The book itself traces the comings and goings of a young Japanese Canadian reporter from Vancouver who traces the lives of an emperor worshiping Japanese patriot (whose kind were the justification for Canadian fears surrounding the Japanese). A local Vancouver Japanese gang leader, and also a local business leader from Steveston. All four of these characters get intertwined in a story of loss, anger, death, duplicity and misunderstanding. The book is bleak and refuses to end on a hopeful note.
The following snippets from the book give you a sense of that frustration:
Final Thoughts:
- Buttons: Chinatown was next to Little Tokyo in Vancouver. The authorities responsible for collecting the Japanese couldn’t distinguish between the two types of Asians, so some Chinese were getting caught up in the dragnet. The ever industrious Chinese created a solution; They pinned big “I am Chinese” buttons on their clothing to avoid getting arrested.

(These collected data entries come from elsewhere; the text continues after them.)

(* ===== verification/Columns.v ===== *)
(** What the persistent back ends ([storage/rocksdb/src], [storage/heed/src])
    keep on disk: named columns of key-value pairs, ordered by the bytes of their
    keys.  The two databases are third-party code and have interfaces of their
    own ([RocksDb], [Heed]); here is the format they share, what it means for a
    column to hold the records of a chain, and how records are read back. *)
From S2P Require Import Prelude Primitives MoveTypes Errors Envelope EvMap.
From S2P Require Import Transactions Fees Receipts Payloads Blocks Application Chain.

Local Open Scope Z_scope.

(** The content of a database: a map per column. *)
Abbreviation Columns := (string → gmap bytes bytes).

(** The columns, under the same names in both back ends.
    Source: storage/rocksdb/src/all.rs 3-15 [COLUMN_FAMILIES] *)
Definition COLUMN_FAMILIES : list string :=
  ["block"; "height"; "state"; "state_height"; "trie"; "trie_root"; "evm_storage_trie";
   "evm_storage_trie_root"; "transaction"; "receipt"; "payload"]%string.

(** The five columns of the chain, the two of the roots and the four of the state. *)
Definition chain_columns : list string := ["block"; "height"; "transaction"; "receipt"; "payload"]%string.
Definition root_columns : list string := ["state"; "state_height"]%string.
Definition state_columns : list string := ["trie"; "trie_root"]%string.
Definition storage_columns : list string := ["evm_storage_trie"; "evm_storage_trie_root"]%string.

(** Closed statements about lists of columns. *)
Ltac decided := apply (bool_decide_unpack _); vm_compute; exact I.

Lemma column_families_unique : NoDup COLUMN_FAMILIES.
Proof. apply (bool_decide_unpack _). vm_compute. done. Qed.

Definition put (c : string) (k v : bytes) (cols : Columns) : Columns :=
  λ c', if decide (c' = c) then <[k := v]> (cols c') else cols c'.

(** The writes of a batch or a transaction, in order. *)
Abbreviation Writes := (list (string * (bytes * bytes))).
Definition put_all (ws : Writes) (cols : Columns) : Columns :=
  fold_left (λ cols '(c, (k, v)), put c k v cols) ws cols.

(** ** JSON

    [serde_json] to and from the bytes of a value. *)
Class Json (A : Type) := {
  to_json : A → option bytes;
  from_json : bytes → option A;
}.
Class JsonLaws (A : Type) `{!Json A} : Prop :=
  json_roundtrip : ∀ (a : A) b, to_json a = Some b → from_json b = Some a.

(** ** Integer keys *)

(** A [u64] as a key.
    Source: storage/rocksdb/src/generic.rs 29-33 [u64::to_key] *)
Definition u64_key (z : Z) : bytes := be_bytes 8 z.

(** Source: storage/rocksdb/src/generic.rs 34-38 [u64::from_key] *)
Definition u64_from_key (slice : bytes) : exec Z :=
  if decide (length slice = 8%nat) then Done (be_val slice) else Panic.

Lemma u64_key_val z : uint 64 z → be_val (u64_key z) = z.
Proof. intros Hz. unfold u64_key. rewrite be_val_bytes. by apply wrap_small. Qed.

Lemma u64_key_inj x y : uint 64 x → uint 64 y → u64_key x = u64_key y → x = y.
Proof. intros Hx Hy E. by rewrite <- (u64_key_val x), <- (u64_key_val y), E. Qed.

Lemma u64_from_to_key z : uint 64 z → u64_from_key (u64_key z) = Done z.
Proof.
  intros Hz. unfold u64_from_key. rewrite decide_True by apply length_be_bytes.
  by rewrite u64_key_val.
Qed.

Lemma le_val_app l1 l2 : le_val (l1 ++ l2) = le_val l1 + 2 ^ (8 * Z.of_nat (length l1)) * le_val l2.
Proof.
  induction l1 as [|b l1 IH]; [simpl app; change (le_val []) with 0; cbn [length]; rewrite Z.mul_0_r; lia|].
  cbn [app le_val foldr length]. fold (le_val l1) (le_val (l1 ++ l2)). rewrite IH, pow256_succ. lia.
Qed.

Lemma be_val_cons b l : be_val (b :: l) = b * 2 ^ (8 * Z.of_nat (length l)) + be_val l.
Proof.
  unfold be_val. simpl rev. rewrite le_val_app, length_rev.
  change (le_val [b]) with (b + 256 * 0). lia.
Qed.

(** The order of the databases on keys of one length is that of the numbers the
    keys write. *)
Lemma bytes_le_be_val a b : length a = length b → is_bytes a → is_bytes b →
  bytes_le a b = (be_val a <=? be_val b).
Proof.
  intros Hl Ha. revert b Hl. induction Ha as [|x a Hx Ha IH]; intros [|y b] Hl Hb; try done.
  apply Forall_cons in Hb as [Hy Hb]. injection Hl as Hl. cbn [bytes_le].
  rewrite !be_val_cons, IH, Hl by done.
  pose proof (be_val_bound a Ha) as Ba. pose proof (be_val_bound b Hb) as Bb. rewrite Hl in Ba.
  unfold uint, is_byte in *.
  destruct (Z.ltb_spec x y); [|destruct (Z.ltb_spec y x)]; symmetry.
  - apply Z.leb_le. nia.
  - apply Z.leb_gt. nia.
  - assert (x = y) as -> by lia.
    destruct (Z.leb_spec (be_val a) (be_val b)); [apply Z.leb_le|apply Z.leb_gt]; lia.
Qed.

Lemma u64_key_le x y : uint 64 x → uint 64 y → bytes_le (u64_key x) (u64_key y) = (x <=? y).
Proof.
  intros Hx Hy. unfold u64_key.
  rewrite bytes_le_be_val; rewrite ?length_be_bytes; [|done|apply be_bytes_is_bytes..].
  fold (u64_key x) (u64_key y). by rewrite !u64_key_val.
Qed.

(** The greatest entry of a column. *)
Definition greatest (m : gmap bytes bytes) (e : option (bytes * bytes)) : Prop :=
  match e with
  | None => m = ∅
  | Some (k, v) => m !! k = Some v ∧ ∀ k', is_Some (m !! k') → bytes_le k' k = true
  end.

(** ** Columns of records *)

Section Records.
Context {A : Type} (key : A → bytes).

(** The last record of a log with a given key. *)
Definition latest_with (k : bytes) (l : list A) : option A :=
  fold_left (λ acc a, if decide (key a = k) then Some a else acc) l None.

Lemma latest_with_snoc k l a :
  latest_with k (l ++ [a]) = if decide (key a = k) then Some a else latest_with k l.
Proof. unfold latest_with. by rewrite fold_left_app. Qed.

Lemma latest_with_Some k l a : latest_with k l = Some a → a ∈ l ∧ key a = k.
Proof.
  induction l as [|b l IH] using rev_ind; [done|]. rewrite latest_with_snoc.
  case_decide; [intros [= ->]; set_solver|]. intros [??]%IH. set_solver.
Qed.

Lemma latest_with_None k l : latest_with k l = None ↔ ∀ a, a ∈ l → key a ≠ k.
Proof.
  induction l as [|b l IH] using rev_ind; [set_solver|]. rewrite latest_with_snoc.
  case_decide; [split; [done|]; intros Hn; by destruct (Hn b); [set_solver|]|]. rewrite IH. set_solver.
Qed.

Lemma latest_with_unique k l a : NoDup (key <$> l) → a ∈ l → key a = k → latest_with k l = Some a.
Proof.
  intros Hnd Hin Hk. destruct (latest_with k l) as [b|] eqn:Hb.
  - apply latest_with_Some in Hb as [Hb Hkb]. f_equal.
    apply list_elem_of_lookup in Hin as [i Hi], Hb as [j Hj].
    assert (i = j) as ->; [|congruence].
    apply (NoDup_lookup _ _ _ k Hnd); rewrite list_lookup_fmap, ?Hi, ?Hj; simpl; congruence.
  - by edestruct (proj1 (latest_with_None k l) Hb a).
Qed.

- What you look like and the language you spoke mattered: There was a tiny minority of Japanese in Canada who would have gladly switched allegiances to the empire had the Japanese war machine reached our coasts. But the vast majority of the Japanese were Canadians enjoying the freedoms and privileges of Western society. They were no threat, yet they couldn’t be trusted because they looked like and spoke the enemy’s language. Canadians of German and Italian heritage didn’t face the same trouble. They were white and Christian. They spoke English and celebrated the same holidays as “normal” Canadians. Because they didn’t look and sound like the enemy, it was assumed that they weren’t, so they were not locked up like the Japanese.
I wonder if we will ever get to a place where fear doesn’t take center stage in determining how we interact with people who don’t look and sound like us.
I wonder if we will ever get to a place where what we look like and the language we speak doesn’t prevent us from loving and respecting each other.
I hope we get there. But tribalism remains strong. Fear of the different other is such an engrained survivalist mechanism that I think only the most determined can rise above it.